Start of Block

Fixpoint read_value (fuel : nat) (s : string) {struct fuel}
  : option (JsVal Z * string) :=
  match fuel with
  | O => None
  | S fuel' =>
      let s := skip_space s in
      match strip "null" s, strip "true" s, strip "false" s with
      | Some rest, _, _ => Some (VNull, rest)
      | _, Some rest, _ => Some (VBool true, rest)
      | _, _, Some rest => Some (VBool false, rest)
      | _, _, _ =>
          match opens dquote s, opens "[" s, opens "{" s with
          | Some rest, _, _ =>
              match read_string rest with
              | Some (t, rest') => Some (VStr t, rest')
              | None => None
              end
          | _, Some rest, _ =>
              match opens "]" (skip_space rest) with
              | Some rest' => Some (VArr [], rest')
              | None =>
                  match read_items fuel' rest with
                  | Some (items, rest') => Some (VArr items, rest')
                  | None => None
                  end
              end
          | _, _, Some rest =>
              match opens "}" (skip_space rest) with
              | Some rest' => Some (VObj [], rest')
              | None =>
                  match read_members fuel' rest with
                  | Some (props, rest') => Some (VObj props, rest')
                  | None => None
                  end
              end
          | _, _, _ =>
              match read_number s with
              | Some (n, rest) => Some (VNum n, rest)
              | None => None
              end
          end
      end
  end
with read_items (fuel : nat) (s : string) {struct fuel}
  : option (list (JsVal Z) * string) :=
  match fuel with
  | O => None
  | S fuel' =>
      match read_value fuel' s with
      | Some (v, rest) =>
          let rest := skip_space rest in
          match opens "," rest, opens "]" rest with
          | Some rest', _ =>
              match read_items fuel' rest' with
              | Some (items, rest'') => Some (v :: items, rest'')
              | None => None
              end
          | _, Some rest' => Some ([v], rest')
          | _, _ => None
          end
      | None => None
      end
  end
with read_members (fuel : nat) (s : string) {struct fuel}
  : option (list (string * JsVal Z) * string) :=
  match fuel with
  | O => None
  | S fuel' =>
      match opens dquote (skip_space s) with
      | Some rest =>
          match read_string rest with
          | Some (key, rest) =>
              match opens ":" (skip_space rest) with
              | Some rest =>
                  match read_value fuel' rest with
                  | Some (v, rest) =>
                      let rest := skip_space rest in
                      match opens "," rest, opens "}" rest with
                      | Some rest', _ =>
                          match read_members fuel' rest' with
                          | Some (props, rest'') =>
                              Some (add_member key v props, rest'')
                          | None => None
                          end
                      | _, Some rest' => Some ([(key, v)], rest')
                      | _, _ => None
                      end
                  | None => None
                  end
              | None => None
              end
          | None => None
          end
      | None => None
      end
  end.

(** [JSON.parse(s)] *)
Definition json_parse (s : string) : option (JsVal Z) :=
  match read_value (S (String.length s)) s with
  | Some (v, rest) =>
      match skip_space rest with
      | EmptyString => Some v
      | _ => None
      end
  | None => None
  end.

(** [path.split(/[\.\[\]]/g)] *)
Definition path_separator (c : ascii) : bool :=
  Ascii.eqb c "." || Ascii.eqb c "[" || Ascii.eqb c "]".

Fixpoint split_path (path : string) : list string :=
  match path with
  | EmptyString => [EmptyString]
  | String c path' =>
      if path_separator c then EmptyString :: split_path path'
      else match split_path path' with
           | [] => [String c EmptyString]
           | key :: keys => String c key :: keys
           end
  end.

(** The key without its single and double quote characters. *)
Fixpoint dequote (key : string) : string :=
  match key with
  | EmptyString => EmptyString
  | String c key' =>
      if Ascii.eqb c dquote || Ascii.eqb c "'" then dequote key'
      else String c (dequote key')
  end.

(** The index a key names, if it is the decimal form of one. *)
Definition index_of (key : string) : option nat :=
  match read_natural key with
  | Some (n, EmptyString) => Some (Z.to_nat n)
  | _ => None
  end.

Fixpoint own (props : list (string * JsVal Z)) (key : string) : JsVal Z :=
  match props with
  | [] => VUndefined
  | (k, v) :: props' => if String.eqb k key then v else own props' key
  end.

(** [current[key]] on what [json_parse] returns: own properties of
    objects and elements of arrays. *)
Definition at_key (current : JsVal Z) (key : string) : JsVal Z :=
  match current with
  | VObj props => own props key
  | VArr items =>
      match index_of key with
      | Some i => nth i items VUndefined
      | None => VUndefined
      end
  | _ => VUndefined
  end.

Fixpoint get_segments (current : JsVal Z) (segments : list string) : JsVal Z :=
  match segments with
  | [] => current
  | key :: segments' =>
      match current with
      | VNull | VUndefined => VUndefined
      | _ =>
          let dequoted := dequote key in
          match trim dequoted with
          | EmptyString => get_segments current segments'
          | _ => get_segments (at_key current dequoted) segments'
          end
      end
  end.

(** radash [get(value, path)] *)
Definition radash_get (value : JsVal Z) (path : string) : JsVal Z :=
  get_segments value (split_path path).

Definition runtime : Runtime := {|
  Number := Z;
  number_to_string := fun n => NilZero.string_of_int (Z.to_int n);
  number_truthy := fun n => negb (Z.eqb n 0);
  decode := string_of_list_byte;
  JSON_parse := json_parse;
  get := radash_get
|}.

(** The buffer that holds the characters of [s]. *)
Definition bytes (s : string) : list byte := list_byte_of_string s.

(** [s] between double quotes, and [s] closed by a newline. *)
Definition quoted (s : string) : string :=
  String dquote (s +++ String dquote EmptyString).

Definition line (s : string) : string := s +++ String newline EmptyString.

(** The JSON text of an object with the one string member [key]. *)
Definition json_member (key value : string) : string :=
  "{" +++ quoted key +++ ":" +++ quoted value +++ "}".

(** The JSON text of an OpenAI delta that carries [content]. *)
Definition openai_delta (content : string) : string :=
  "{" +++ quoted "choices" +++ ":[{" +++ quoted "delta" +++ ":"
  +++ json_member "content" content +++ "}]}".

(** [{chunkType: 'text'}] and [{chunkType: 'json'}] *)
Definition text_options : @ParserOption runtime := {|
  chunkParser := Absent; chunkType := Has CT_text; contentPath := Absent;
  autoConcat := Absent; outputType := Absent; validateChunk := Absent
|}.

Definition json_options : @ParserOption runtime := {|
  chunkParser := Absent; chunkType := Has CT_json; contentPath := Absent;
  autoConcat := Absent; outputType := Absent; validateChunk := Absent
|}.

(** A custom parser that returns an [Error] for the payload [bad] and
    the payload itself otherwise, and the options that configure it. *)
Definition rejecting_parser : @ChunkParser runtime := fun chunk context =>
  if String.eqb chunk "bad" then Some (VError "bad chunk", context)
  else Some (VStr chunk, context).

Definition rejecting_options : @ParserOption runtime := {|
  chunkParser := Has rejecting_parser; chunkType := Absent;
  contentPath := Absent; autoConcat := Absent; outputType := Absent;
  validateChunk := Absent
|}.

(** A [validateChunk] that rejects every chunk. *)
Definition reject_all : string -> option string := fun _ => Some "rejected".

End Sample.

End of Block

◆ **Exercise directions**:
Output exactly the lines from the one with "(** A [validateChunk]" through the final line of the listing above.

◆ **Solution to the problem**:
(** A [validateChunk] that rejects every chunk. *)
Definition reject_all : string -> option string := fun _ => Some "rejected".

End Sample.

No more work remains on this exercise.